Mr. T. O'Malley: I do not have the exact number but I am aware that there are some additional places in UL and other colleges in regard to psychological services. I agree that there has been a lack of provision of these services. Apropos of the Amnesty report, the Government accepts and acknowledges that there are, and have been, grave deficiencies in the services in the mental health area.
Mr. T. O'Malley: The Government acknowledges that. Unfortunately, the lack of provision of services has existed for quite a long time. Both the last and the present Government have, as I outlined in my reply, invested a huge amount of resources and have provided a significant number of residential and community places as the Deputy is aware. I fully subscribe to the Deputy's view that sufficient work has not been done in the mental health area and I share his concern. I am sure it is the concern of every Deputy.
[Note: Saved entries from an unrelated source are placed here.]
(* ===== verification/RunStore.v ===== *)
(** * RunStore: crates/rebalancer-run/src/stores.rs

    The run store: run keys with leases, the order journal, immutable records and the ledger of acted decisions; the
    missed-run test; the equity log. The in-memory store is modelled as a value that every call maps to its successor. *)

From Stdlib Require Import ZArith Lia String Ascii.
From S2P Require Import Prelude Assoc Text BTree F64 Externals Decimal Broker RiskState View Recon Flatten Guard Planner Data Decision Record.

Local Open Scope Z_scope.

Module RunStoreError.
Inductive t :=
| Unavailable (why : string)
| AlreadyFinished (key : string)
| NotStarted (key : string)
| DecisionLedgerUnavailable (why : string).

Definition display (e : t) : string :=
  match e with
  | Unavailable w => "RUNSTORE_UNAVAILABLE: " +:+ w
  | AlreadyFinished k => "RUNSTORE_ALREADY_FINISHED: the record for " +:+ k +:+ " was already written and is immutable"
  | NotStarted k => "RUNSTORE_NOT_STARTED: no run in progress for " +:+ k
  | DecisionLedgerUnavailable w => "RUNSTORE_DECISION_LEDGER_UNAVAILABLE: " +:+ w
  end.

Definition code (e : t) : string :=
  match e with
  | Unavailable _ => "RUNSTORE_UNAVAILABLE"
  | AlreadyFinished _ => "RUNSTORE_ALREADY_FINISHED"
  | NotStarted _ => "RUNSTORE_NOT_STARTED"
  | DecisionLedgerUnavailable _ => "RUNSTORE_DECISION_LEDGER_UNAVAILABLE"
  end.
End RunStoreError.
Abbreviation RunStoreError := RunStoreError.t.

Record JournalEntry := { j_tag : string; j_broker_order_id : option string; j_notional : Dec }.

Section store.
Context `{Chrono}.

Inductive Begin := Started (attempt : Z) | AlreadyDone (r : RunRecord) | Busy (started_at : DateTime).

Record RunSummary := {
  sum_key : RunKey;
  sum_attempt : Z;
  sum_scheduled_for : DateTime;
  sum_started_at : DateTime;
  sum_finished_at : option DateTime;
  sum_outcome : option (OutcomeKind * string);
}.

Definition lateness_secs (s : RunSummary) : Z := num_seconds (signed_duration_since (sum_started_at s) (sum_scheduled_for s)).

(** ** The in-memory store *)

Inductive Entry :=
| InProgress (attempt : Z) (day : NaiveDate) (started_at lease_until : DateTime) (journal : list JournalEntry)
| Done (r : RunRecord).

(** [order] lists the keys oldest first; [acted] is [D_acted] per (account, sleeve). *)
Record RunStore := {
  entries : Assoc RunKey Entry;
  order : list RunKey;
  fails : Z;
  ledger : BTreeMap (string * string) NaiveDate;
}.

Definition empty_store : RunStore := {| entries := []; order := []; fails := 0; ledger := [] |}.

#[export] Instance run_store_eta : Eta RunStore := fun g =>
  {| entries := entries g; order := order g; fails := fails g; ledger := ledger g |}.

(** A call of the store: its answer and the store after it. *)
Definition answer (A : Type) : Type := result RunStoreError A * RunStore.

(** [check]: the injected failure comes first. *)
Definition guarded {A} (g : RunStore) (k : answer A) : answer A :=
  if 0 <? fails g then (Err (RunStoreError.Unavailable "injected failure"), g <| fails := fails g - 1 |>) else k.

Definition put (k : RunKey) (e : Entry) (g : RunStore) : RunStore := g <| entries := as_insert k e (entries g) |>.

Definition begin (g : RunStore) (key : RunKey) (day : NaiveDate) (started_at : DateTime) (lease_secs : Z) : answer Begin :=
  guarded g
    (let lease_until := dt_add started_at (duration_seconds lease_secs) in
     match as_get (entries g) key with
     | None => (Ok (Started 1), (put key (InProgress 1 day started_at lease_until []) g) <| order := order g ++ [key] |>)
     | Some (Done r) => (Ok (AlreadyDone r), g)
     | Some (InProgress attempt _ prev_start prev_lease journal) =>
         if dt_ltb started_at prev_lease then (Ok (Busy prev_start), g)
         else
           let attempt := wrap_u32 (attempt + 1) in
           (Ok (Started attempt), put key (InProgress attempt day started_at lease_until journal) g)
     end).

(** An entry with the same tag is replaced in place, else appended. *)
Fixpoint journal_put (e : JournalEntry) (l : list JournalEntry) : list JournalEntry :=
  match l with
  | [] => [e]
  | x :: l' => if String.eqb (j_tag x) (j_tag e) then e :: l' else x :: journal_put e l'
  end.

Definition journal_order (g : RunStore) (key : RunKey) (e : JournalEntry) : answer unit :=
  guarded g
    (match as_get (entries g) key with
     | Some (InProgress n day start lease journal) => (Ok tt, put key (InProgress n day start lease (journal_put e journal)) g)
     | _ => (Err (RunStoreError.NotStarted (canonical key)), g)
     end).

(** The entries of an account's keys, oldest first. *)
Definition keys_of (g : RunStore) (account : string) : list RunKey :=
  List.filter (fun k => String.eqb (rk_account k) account) (order g).
Definition account_entries (g : RunStore) (account : string) : list (RunKey * option Entry) :=
  (fun k => (k, as_get (entries g) k)) <$> keys_of g account.

Definition journal_of (x : RunKey * option Entry) : list JournalEntry :=
  match x.2 with Some (InProgress _ _ _ _ j) => j | _ => [] end.

Definition in_flight (g : RunStore) (account : string) : answer (list JournalEntry) :=
  guarded g (Ok (concat (journal_of <$> account_entries g account)), g).

(** [acted.entry(key).or_insert(date)], moved forward only *)
Definition advance (account : string) (m : BTreeMap (string * string) NaiveDate) (d : SleeveDecision)
    : BTreeMap (string * string) NaiveDate :=
  let key := (account, sd_sleeve d) in
  let slot := default (sd_decision_date d) (bt_get m key) in
  bt_insert key (if date_gtb (sd_decision_date d) slot then sd_decision_date d else slot) m.

Definition finish (g : RunStore) (record : RunRecord) : answer unit :=
  guarded g
    (let key := run_key record in
     match as_get (entries g) key with
     | Some (InProgress _ _ _ _ _) =>
         let m := fold_left (advance (rk_account key)) (List.filter acted (decisions record)) (ledger g) in
         (Ok tt, (put key (Done record) g) <| ledger := m |>)
     | Some (Done _) => (Err (RunStoreError.AlreadyFinished (canonical key)), g)
     | None => (Err (RunStoreError.NotStarted (canonical key)), g)
     end).

Definition newest_snapshot (best : option (DateTime * SnapshotSummary)) (x : RunKey * option Entry)
    : option (DateTime * SnapshotSummary) :=
  match x.2 with
  | Some (Done r) =>
      match (match post_snapshot r with Some s => Some s | None => pre_snapshot r end) with
      | Some s =>
          match best with
          | Some (t, _) => if dt_leb t (run_finished_at r) then Some (run_finished_at r, s) else best
          | None => Some (run_finished_at r, s)
          end
      | None => best
      end
  | _ => best
  end.

Definition last_snapshot (g : RunStore) (account : string) : answer (option SnapshotSummary) :=
  guarded g (Ok (snd <$> fold_left newest_snapshot (account_entries g account) None), g).

Definition ids_of (x : RunKey * option Entry) : list string :=
  match x.2 with
  | Some (Done r) => omap pd_id (placed r)
  | Some (InProgress _ _ _ _ j) => omap j_broker_order_id j
  | None => []
  end.

Definition known_order_ids (g : RunStore) (account : string) : answer (BTreeSet string) :=
  guarded g (Ok (bs_of_list (concat (ids_of <$> account_entries g account))), g).

Definition count_order (c : DayCounters) (value : Dec) : DayCounters :=
  {| orders_today := u32_saturating_add (orders_today c) 1;
     turnover_today := default (turnover_today c) (checked_add (turnover_today c) value) |}.

Definition counts_today (p : PlacedOrder) : bool :=
  live_phase p && is_some (pd_id p) && negb (bool_decide (pd_outcome p = PlacedOutcome.AdoptedExisting)).

Definition count_entry (day : NaiveDate) (c : DayCounters) (x : RunKey * option Entry) : DayCounters :=
  match x.2 with
  | Some (Done r) =>
      if bool_decide (run_day r = day) && bool_decide (run_mode r = ExecutionMode.Live) then
        fold_left (fun c p => count_order c (default ZERO (checked_mul (pd_executed p) (pd_price p))))
          (List.filter counts_today (placed r)) c
      else c
  | Some (InProgress _ d _ _ j) =>
      if bool_decide (d = day) then fold_left (fun c e => count_order c (j_notional e)) j c else c
  | None => c
  end.

Definition day_counters (g : RunStore) (account : string) (day : NaiveDate) : answer DayCounters :=
  guarded g (Ok (fold_left (count_entry day) (account_entries g account) no_orders_today), g).

Definition summary_of (x : RunKey * option Entry) : option RunSummary :=
  match x.2 with
  | Some (Done r) =>
      Some {| sum_key := x.1; sum_attempt := attempt r; sum_scheduled_for := run_scheduled_for r;
              sum_started_at := run_started_at r; sum_finished_at := Some (run_finished_at r);
              sum_outcome := Some (oc_kind (run_outcome r), oc_code (run_outcome r)) |}
  | Some (InProgress n _ start _ _) =>
      Some {| sum_key := x.1; sum_attempt := n; sum_scheduled_for := rk_scheduled_for x.1; sum_started_at := start;
              sum_finished_at := None; sum_outcome := None |}
  | None => None
  end.

Definition summaries (g : RunStore) (account : string) : answer (list RunSummary) :=
  guarded g (Ok (omap summary_of (account_entries g account)), g).

Definition get_record (g : RunStore) (key : RunKey) : answer (option RunRecord) :=
  guarded g (Ok (match as_get (entries g) key with Some (Done r) => Some r | _ => None end), g).

Definition last_acted_decision (g : RunStore) (account sleeve_id : string) : answer (option NaiveDate) :=
  guarded g (Ok (bt_get (ledger g) (account, sleeve_id)), g).

(** ** Missed runs *)

Inductive MissedKind := NeverStarted | StuckInProgress.

Record MissedRun := { missed_slot : DateTime; missed_kind : MissedKind; overdue_secs : Z }.

(** The process of this summary died: not finished, and its lease is over. *)
Definition stuck (now : DateTime) (lease_secs : Z) (s : RunSummary) : bool :=
  negb (is_some (sum_finished_at s)) && dt_leb (dt_add (sum_started_at s) (duration_seconds lease_secs)) now.

Definition missed_slot_of (sums : list RunSummary) (now : DateTime) (grace_secs lease_secs : Z) (slot : DateTime) : option MissedRun :=
  let due := dt_add slot (duration_seconds grace_secs) in
  if dt_ltb now due then None
  else
    let overdue := num_seconds (signed_duration_since now due) in
    match List.filter (fun s => bool_decide (sum_scheduled_for s = slot)) sums with
    | [] => Some {| missed_slot := slot; missed_kind := NeverStarted; overdue_secs := overdue |}
    | mine =>
        if forallb (stuck now lease_secs) mine then
          Some {| missed_slot := slot; missed_kind := StuckInProgress; overdue_secs := overdue |}
        else None
    end.

Definition find_missed (expected : list DateTime) (sums : list RunSummary) (now : DateTime) (grace_secs lease_secs : Z) : list MissedRun :=
  omap (missed_slot_of sums now grace_secs lease_secs) expected.

(** ** The equity log *)

Definition MONITOR_SNAPSHOT_SOURCE : string := "monitor".

Record EquityReading := {
  er_account : string;
  er_taken_at : DateTime;
  er_equity : Dec;
  er_cash : Dec;
  er_derived_equity : Dec;
  er_source : string;
}.

Record EquityLog := { readings : list EquityReading; log_failing : bool }.

Definition log_append (l : EquityLog) (r : EquityReading) : result string unit * EquityLog :=
  if log_failing l then (Err "EQUITY_LOG_UNAVAILABLE: injected failure", l)
  else (Ok tt, {| readings := readings l ++ [r]; log_failing := log_failing l |}).
End store.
The Amnesty report also acknowledges that the lack of provision of services, and this is no excuse, is not particular to Ireland but is a world-wide phenomenon. The Government has provided, is providing and will continue to provide more services. As I said previously to Deputy Neville, it is not all about resources. In our health board area we have a particular problem which has nothing to do with resources. The Government has provided €2 million to fund a beautiful establishment which would allow 37 or 38 patients to leave St. Joseph's Hospital. The unit is fully furnished and ready but an industrial relations problem is delaying implementation.
I have done everything in my power to advance the issue. I have spoken to both the unions involved and the Mid-Western Health Board to expedite the matter. These discussions have now gone on for well over a year or year and a half and, unfortunately, progress is slow. This is just one example of where provision has been made for services and where 36 patients have already been selected to move out into the community. The services are there for them and the money has been provided. I understand the same thing is happening in other health board areas.
Mr. Neville: Does the Minister accept that there has been a considerable reduction in the percentage of moneys to the mental health service in regard to the total budget for health over the past ten years?
Mr. T. O'Malley: Not in the past ten years. As I said in my reply, an unprecedented level of funding has been put into the mental health services in the lifetime of both this and the previous Government. The figures are there to prove it.